### [Dataset content]
-- Opening Marker --

Lemma ntlmssp_negotiate_correct_witness :
  exists token' t w',
    smb_ntlmssp_negotiate (cstr [68; 79; 77]) (cstr [68; 79; 77]) (Buffer None 0) lucky_world
      = Done (token', w')
    /\ buffer_ok token' t
    /\ sub t 0 12 = Some (ntlmssp_id ++ le_bytes 4 SMB_NTLMSSP_CMD_NEGO)
    /\ field_value t 16 = Some [68; 79; 77] /\ field_value t 24 = Some [68; 79; 77].
Proof.
  apply (ntlmssp_negotiate_correct [68; 79; 77] (Buffer None 0) lucky_world);
    [decided|done|vm_compute; done].
Defined.

End SmbNtlm.
Definition smb_message_insert (msg : smb_message) (cur : Z) (data : option bytes) (data_size : Z)
    : io (Z * smb_message) :=
  match data with
  | None => mret (-1, msg)
  | Some data =>
      '(r, msg) ← smb_message_expand_payload msg cur data_size;
      if r =? 0 then mret (0, msg)
      else
        p ← access (packet msg);
        d ← access (sub data 0 data_size);
        p ← access (put p (32 + cur) d);
        mret (1, Message (payload_size msg) (cursor msg) (Some p))
  end.

Definition smb_message_advance (msg : smb_message) (size : Z) : io (Z * smb_message) :=
  '(r, msg) ← smb_message_expand_payload msg (cursor msg) size;
  if r =? 0 then mret (0, msg)
  else mret (1, Message (payload_size msg) (u64 (cursor msg + size)) (packet msg)).

Definition smb_message_put8 (msg : smb_message) (v : Z) :=
  smb_message_append msg (Some (le_bytes 1 v)) 1.
Definition smb_message_put16 (msg : smb_message) (v : Z) :=
  smb_message_append msg (Some (le_bytes 2 v)) 2.
Definition smb_message_put32 (msg : smb_message) (v : Z) :=
  smb_message_append msg (Some (le_bytes 4 v)) 4.
Definition smb_message_put64 (msg : smb_message) (v : Z) :=
  smb_message_append msg (Some (le_bytes 8 v)) 8.

Definition smb_message_put_utf16 `{Iconv} (msg : smb_message) (str : bytes) (str_len : Z)
    : io (Z * smb_message) :=
  '(utf_str_len, utf_str) ← smb_to_utf16 str str_len;
  '(res, msg) ← smb_message_append msg utf_str utf_str_len;
  if negb (res =? 0) then mret (utf_str_len, msg) else mret (0, msg).

(** The loop over the 8 bytes of the last part. *)
Fixpoint put_bytes (msg : smb_message) (d : bytes) : io (Z * smb_message) :=
  match d with
  | [] => mret (1, msg)
  | b :: d =>
      '(r, msg) ← smb_message_put8 msg b;
      if r =? 0 then mret (0, msg) else put_bytes msg d
  end.

Definition smb_message_put_uuid (msg : smb_message) (a b c : Z) (d : bytes)
    : io (Z * smb_message) :=
  '(r, msg) ← smb_message_put32 msg a;
  if r =? 0 then mret (0, msg)
  else
    '(r, msg) ← smb_message_put16 msg b;
    if r =? 0 then mret (0, msg)
    else
      '(r, msg) ← smb_message_put16 msg c;
      if r =? 0 then mret (0, msg)
      else d ← access (sub d 0 8); put_bytes msg d.
Lemma file_remove_first t T fd e f l :
  represents t T -> fd <> 0 -> find_share T (SMB_FD_TID fd) = Some e ->
  e_files e = (SMB_FD_FID fd, f) :: l ->
  exists t', smb_session_file_remove t fd = Done (f, t')
    /\ represents t' (on_share (SMB_FD_TID fd) (fun e => [Entry (e_tid e) (e_ptr e) (tail (e_files e))]) T).
Proof.
  intros HR Hfd E El. unfold smb_session_file_remove. rewrite (proj2 (Z.eqb_neq fd 0)) by done.
  cbn [negb assert obind]. rewrite (share_get_find _ _ _ HR), E. cbn [share_ptr obind].
  destruct (find_share_ptr _ _ _ _ HR E) as (-> & s & Hs & Ht & Hc & Hfl). rewrite Hs. cbn [checked obind].
  destruct (find_share_split _ _ _ E) as (T1 & T2 & -> & Ht' & _ & ->). rewrite El in *.
  apply Forall_cons in Hfl as [(n & Hn & Hi) Hfl].
  destruct (remove_node_spec f_next file_set_next ltac:(done) _ _ [] _ _ _
              (fun f => f_fid f =? SMB_FD_FID fd) (fun f => f_fid f =? SMB_FD_TID fd) Hc Hn)
    as (head & fh & Er & Hc' & Hfr & Hr); [lia|].
  rewrite Er. cbn [obind]. eexists. split; [done|]. cbn [tail app].
  apply represents_files; auto.
  - intros x _. apply Hfr. by intros ?%elem_of_nil.
  - by eapply relinked_files.
  - intros x Hx. left. rewrite El. by right.
Qed.

(** smb_session_file_remove takes the file out of the table when it is the
    first of the share's list. *)
Theorem file_remove_head t T fd e f l :
  represents t T -> fd <> 0 -> find_share T (SMB_FD_TID fd) = Some e ->
  e_files e = (SMB_FD_FID fd, f) :: l ->
  exists t', smb_session_file_remove t fd = Done (f, t')
    /\ represents t' (on_share (SMB_FD_TID fd) (fun e => [Entry (e_tid e) (e_ptr e) (tail (e_files e))]) T).
Proof. apply file_remove_first. Qed.

Lemma file_remove_none t T fd e i f1 l :
  represents t T -> fd <> 0 -> find_share T (SMB_FD_TID fd) = Some e ->
  e_files e = (i, f1) :: l -> i <> SMB_FD_FID fd ->
  Forall (fun '(i, _) => i <> SMB_FD_TID fd) l ->
  exists t', smb_session_file_remove t fd = Done (0, t') /\ represents t' T
    /\ smb_session_file_get t' fd = smb_session_file_get t fd.
Proof.
  intros HR Hfd E El Hi Hl. unfold smb_session_file_remove. rewrite (proj2 (Z.eqb_neq fd 0)) by done.
  cbn [negb assert obind]. rewrite (share_get_find _ _ _ HR), E. cbn [share_ptr obind].
  destruct (find_share_ptr _ _ _ _ HR E) as (-> & s & Hs & Ht & Hc & Hfl). rewrite Hs. cbn [checked obind].
  rewrite El in *. apply Forall_cons in Hfl as [(n & Hn & Hi') Hfl].
  rewrite (remove_node_none f_next file_set_next _ _ _ _ _ Hc); cycle 1.
  { split; [|by apply unwanted_fids]. intros m Hm. cbn in Hm. simplify_eq. lia. }
  cbn [obind]. exists t.
  assert (Et : Tables (shares t) (<[e_ptr e := share_set_files s (s_files s)]> (share_heap t)) (file_heap t) = t).
  { destruct t as [p sh fh]. cbn in *. f_equal. apply insert_id. destruct s. exact Hs. }
  by rewrite Et.
Qed.

(** The first element with a property splits the list. *)
Lemma first_split {A} (P : A -> Prop) `{!forall x, Decision (P x)} (l : list A) :
  Forall (fun x => ~ P x) l \/ exists l1 x l2, l = l1 ++ x :: l2 /\ Forall (fun x => ~ P x) l1 /\ P x.
Proof.
  induction l as [|a l IH]; [by left; constructor|]. destruct (decide (P a)); [right; by exists [], a, l|].
  destruct IH as [?|(l1 & x & l2 & -> & ? & ?)]; [left; by constructor|right].
  exists (a :: l1), x, l2. split; [done|]. split; [by constructor|done].
Qed.

(** Unlinking the file at this place of its list. *)
Lemma file_unlink t T fd e s l1 i z l2 :
  represents t T -> find_share T (SMB_FD_TID fd) = Some e -> share_heap t !! e_ptr e = Some s ->
  chain f_next (file_heap t) (s_files s) (map snd (e_files e)) ->
  Forall (fun '(fid, f) => exists n, file_heap t !! f = Some n /\ f_fid n = fid) (e_files e) ->
  e_files e = l1 ++ (i, z) :: l2 ->
  (match l1 with y :: l1' => y.1 <> SMB_FD_FID fd /\ Forall (fun x => x.1 <> SMB_FD_TID fd) l1' /\ i = SMB_FD_TID fd
   | [] => i = SMB_FD_FID fd end) ->
  exists p t' T', (let* (p, (head, fh)) := remove_node f_next file_set_next (file_heap t) (s_files s)
      (fun f => f_fid f =? SMB_FD_FID fd) (fun f => f_fid f =? SMB_FD_TID fd) in
    Done (p, Tables (shares t) (<[e_ptr e := share_set_files s head]> (share_heap t)) fh)) = Done (p, t')
    /\ represents t' T' /\ (p <> 0 -> p ∉ file_ptrs T').
Proof.
  intros HR E Hs Hc Hfl El Hl1. rewrite El, map_app in Hc. cbn [map snd] in Hc. rewrite El in Hfl.
  apply Forall_app in Hfl as [Hf1 [(n & Hn & Hi) Hf2]%Forall_cons].
  destruct (remove_node_spec f_next file_set_next ltac:(done) _ _ (map snd l1) z (map snd l2) n
      (fun f => f_fid f =? SMB_FD_FID fd) (fun f => f_fid f =? SMB_FD_TID fd) Hc Hn) as (head & fh & Er & Hc' & Hfr & Hr).
  { cbn [fst] in Hl1. destruct l1 as [|[j y] l1]; cbn [map snd fst] in *; [lia|]. destruct Hl1 as (Hj & Hl1 & Hz).
    apply Forall_cons in Hf1 as [(m & Hm & Hmj) Hf1]. split_and!; [intros n' Hn'; simplify_eq; lia| |lia].
    apply unwanted_fids; [done|]. eapply Forall_impl; [exact Hl1|]. by intros [? ?]. }
  rewrite Er. cbn [obind]. destruct (find_share_split _ _ _ E) as (T1 & T2 & -> & Ht' & _).
  exists z, (Tables (shares t) (<[e_ptr e := share_set_files s head]> (share_heap t)) fh), (T1 ++ Entry (e_tid e) (e_ptr e) (l1 ++ l2) :: T2). split; [done|]. split.
  - apply represents_files; auto.
    + intros x Hx. apply Hfr. intros Hx1. apply Hx. rewrite El, map_app. apply elem_of_app. by left.
    + by rewrite map_app.
    + eapply relinked_files; [exact Hr|]. by apply Forall_app_2.
    + intros x Hx. left. rewrite El, map_app. cbn [map]. rewrite map_app in Hx. revert Hx. rewrite !elem_of_app, elem_of_cons. tauto.
  - intros _ Hin. destruct HR as (_ & _ & Hnd). revert Hnd Hin. unfold file_ptrs.
    rewrite !map_app, !concat_app. cbn [map concat e_files]. rewrite El, !map_app. cbn [map snd].
    rewrite <- !app_assoc. cbn [app]. intros Hnd Hin.
    rewrite !(app_assoc (concat _)) in Hnd. apply NoDup_app in Hnd as (_ & Hd & [Hz _]%NoDup_cons).
    rewrite !(app_assoc (concat _)) in Hin. apply elem_of_app in Hin as [Hin|Hin]; [|done].
    apply (Hd _ Hin). by left.
Qed.

(** What removing by any descriptor does: nothing, or one file (not always the
    one of the descriptor) leaves its list, and the table stays well formed. *)
Lemma file_remove_any t T fd :
  represents t T -> fd <> 0 ->
  exists p t' T', smb_session_file_remove t fd = Done (p, t') /\ represents t' T' /\ (p <> 0 -> p ∉ file_ptrs T').
Proof.
  intros HR Hfd.
  assert (Hsame : forall t', t' = t -> exists p t'' T', Done (0, t') = Done (p, t'') /\ represents t'' T' /\ (p <> 0 -> p ∉ file_ptrs T')).
  { intros t' ->. by exists 0, t, T. }
  unfold smb_session_file_remove. rewrite (proj2 (Z.eqb_neq fd 0)) by done.
  cbn [negb assert obind]. rewrite (share_get_find _ _ _ HR). destruct (find_share T _) as [e|] eqn:E; cbn [share_ptr obind];
    [|by apply Hsame].
  destruct (find_share_ptr _ _ _ _ HR E) as (-> & s & Hs & Ht & Hc & Hfl). rewrite Hs. cbn [checked obind].
  assert (Et : Tables (shares t) (<[e_ptr e := share_set_files s (s_files s)]> (share_heap t)) (file_heap t) = t).
  { destruct t as [p sh fh]. cbn in *. f_equal. apply insert_id. destruct s. exact Hs. }
  destruct (e_files e) as [|[i f] l] eqn:El.
  { rewrite (remove_node_none f_next file_set_next _ _ _ _ _ Hc) by done. cbn [obind]. by apply Hsame. }
  destruct (decide (i = SMB_FD_FID fd)) as [Hi|Hi]; [by apply (file_unlink t T fd e s [] i f l); try rewrite El|].
  destruct (first_split (fun x : Z * Z => x.1 = SMB_FD_TID fd) l) as [Hl|(l1 & z & l2 & -> & Hl1 & Hz)].
  - rewrite (remove_node_none f_next file_set_next _ _ _ _ _ Hc).
    + cbn [obind]. by apply Hsame.
    + apply Forall_cons in Hfl as [(n & Hn & Hin) Hfl]. split; [intros m Hm; cbn in Hm; simplify_eq; lia|].
      apply unwanted_fids; [done|]. eapply Forall_impl; [exact Hl|]. by intros [? ?].
  - destruct z as [j z]. by apply (file_unlink t T fd e s ((i, f) :: l1) j z l2); try rewrite El.
Qed.

(** A file that is open but not the first of its share's list is not
    removed by its descriptor: behind the head the code compares the file
    identifiers with the tree identifier. It answers NULL and the file stays
    in the table (so that smb_fclose neither frees it nor closes the remote
    file). *)
Theorem file_remove_lost t T fd e i f1 l :
  represents t T -> fd <> 0 -> find_share T (SMB_FD_TID fd) = Some e ->
  e_files e = (i, f1) :: l -> i <> SMB_FD_FID fd ->
  Forall (fun '(i, _) => i <> SMB_FD_TID fd) l ->
  exists t', smb_session_file_remove t fd = Done (0, t') /\ represents t' T
    /\ smb_session_file_get t' fd = smb_session_file_get t fd.
Proof. apply file_remove_none. Qed.

(** smb_session_share_clear frees every share and every file of the
    tables, each once, nothing else, and uses nothing after it is freed; the
    session's head pointer is left as it was. *)
Theorem share_clear_frees t T : represents t T ->
  exists t', smb_session_share_clear t = Done t' /\ shares t' = shares t
    /\ (forall x, share_heap t' !! x = if decide (x ∈ map e_ptr T) then None else share_heap t !! x)
    /\ (forall x, file_heap t' !! x = if decide (x ∈ file_ptrs T) then None else file_heap t !! x).
Proof.
  intros (Hc & Hok & Hnd). apply share_clear_loop_spec; auto.
  apply chain_size in Hc. by rewrite length_map in Hc.
Qed.

(** The list of a directory: smb_stat_list_count gives its length,
    smb_stat_list_at its elements by position and NULL beyond the end, and
    smb_stat_list_destroy frees all of it and nothing else. *)
Theorem stat_list_correct h p l : chain f_next h p l ->
  smb_stat_list_count h p = Done (Z.of_nat (length l))
  /\ (forall i, smb_stat_list_at h p i = Done (nth i l 0))
  /\ exists h', smb_stat_list_destroy h p = Done h'
     /\ forall x, h' !! x = if decide (x ∈ l) then None else h !! x.
Proof.
  intros Hc. split_and!.
  - unfold smb_stat_list_count. pose proof (chain_size _ _ _ _ Hc) as Hs. change (Z.of_nat (length l)) with (0 + Z.of_nat (length l)).
    revert p Hc Hs. generalize (size h) 0. induction l as [|x l IH]; intros fuel c p Hc Hs.
    + cbn [chain] in Hc. subst p. rewrite Z.add_0_r. by destruct fuel.
    + destruct Hc as (-> & Hx & n & Hn & Hc). destruct fuel as [|fuel]; [simpl in Hs; lia|].
      cbn [stat_list_count_loop]. rewrite (proj2 (Z.eqb_neq x 0)), Hn by done. cbn [checked obind].
      rewrite IH by (auto; simpl in Hs; lia). f_equal. simpl. lia.
  - revert p Hc. induction l as [|x l IH]; intros p Hc i.
    + cbn [chain] in Hc. subst p. by destruct i.
    + destruct Hc as (-> & Hx & n & Hn & Hc). destruct i as [|i]; cbn [smb_stat_list_at nth];
        rewrite (proj2 (Z.eqb_neq x 0)) by done; [done|]. rewrite Hn. cbn [checked obind]. auto.
  - apply free_nodes_spec; [done|]. by eapply chain_size.
Qed.

(** ** Concrete tables: trees 5 and 7, files 3 and 4 open in tree 5, a share
    and a file still outside *)

Definition a_file (next fid : Z) : smb_file := File next None fid 5 0 0 0 0 0 0 0 0 0 0.

Definition some_tables : tables :=
  Tables 1000
    (<[1000 := Share 2000 10 5 0 0 0]> (<[2000 := Share 0 0 7 0 0 0]> (<[3000 := Share 0 0 9 0 0 0]> ∅)))
    (<[10 := a_file 11 3]> (<[11 := a_file 0 4]> (<[12 := a_file 0 6]> ∅))).

Definition some_entries : list entry := [Entry 5 1000 [(3, 10); (4, 11)]; Entry 7 2000 []].

Lemma some_represents : represents some_tables some_entries.
Proof.
  split; [|split; [|decided]].
  - repeat (split; [reflexivity|split; [done|eexists; split; [reflexivity|]]]). reflexivity.
  - repeat constructor.
    + eexists. split; [reflexivity|]. split; [reflexivity|]. split.
      * repeat (split; [reflexivity|split; [done|eexists; split; [reflexivity|]]]). reflexivity.
      * repeat constructor; eexists; split; reflexivity.
    + eexists. split; [reflexivity|]. split; [reflexivity|]. split; [reflexivity|constructor].
Qed.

-- Closing Marker --

### [Exercise directions]
Return exactly what appears above, from the first line of the entries to the line with "le_bytes 4 SMB_NTLMSSP_CMD_NEGO)", inclusive.

### [Result of the task]
Lemma ntlmssp_negotiate_correct_witness :
  exists token' t w',
    smb_ntlmssp_negotiate (cstr [68; 79; 77]) (cstr [68; 79; 77]) (Buffer None 0) lucky_world
      = Done (token', w')
    /\ buffer_ok token' t
    /\ sub t 0 12 = Some (ntlmssp_id ++ le_bytes 4 SMB_NTLMSSP_CMD_NEGO)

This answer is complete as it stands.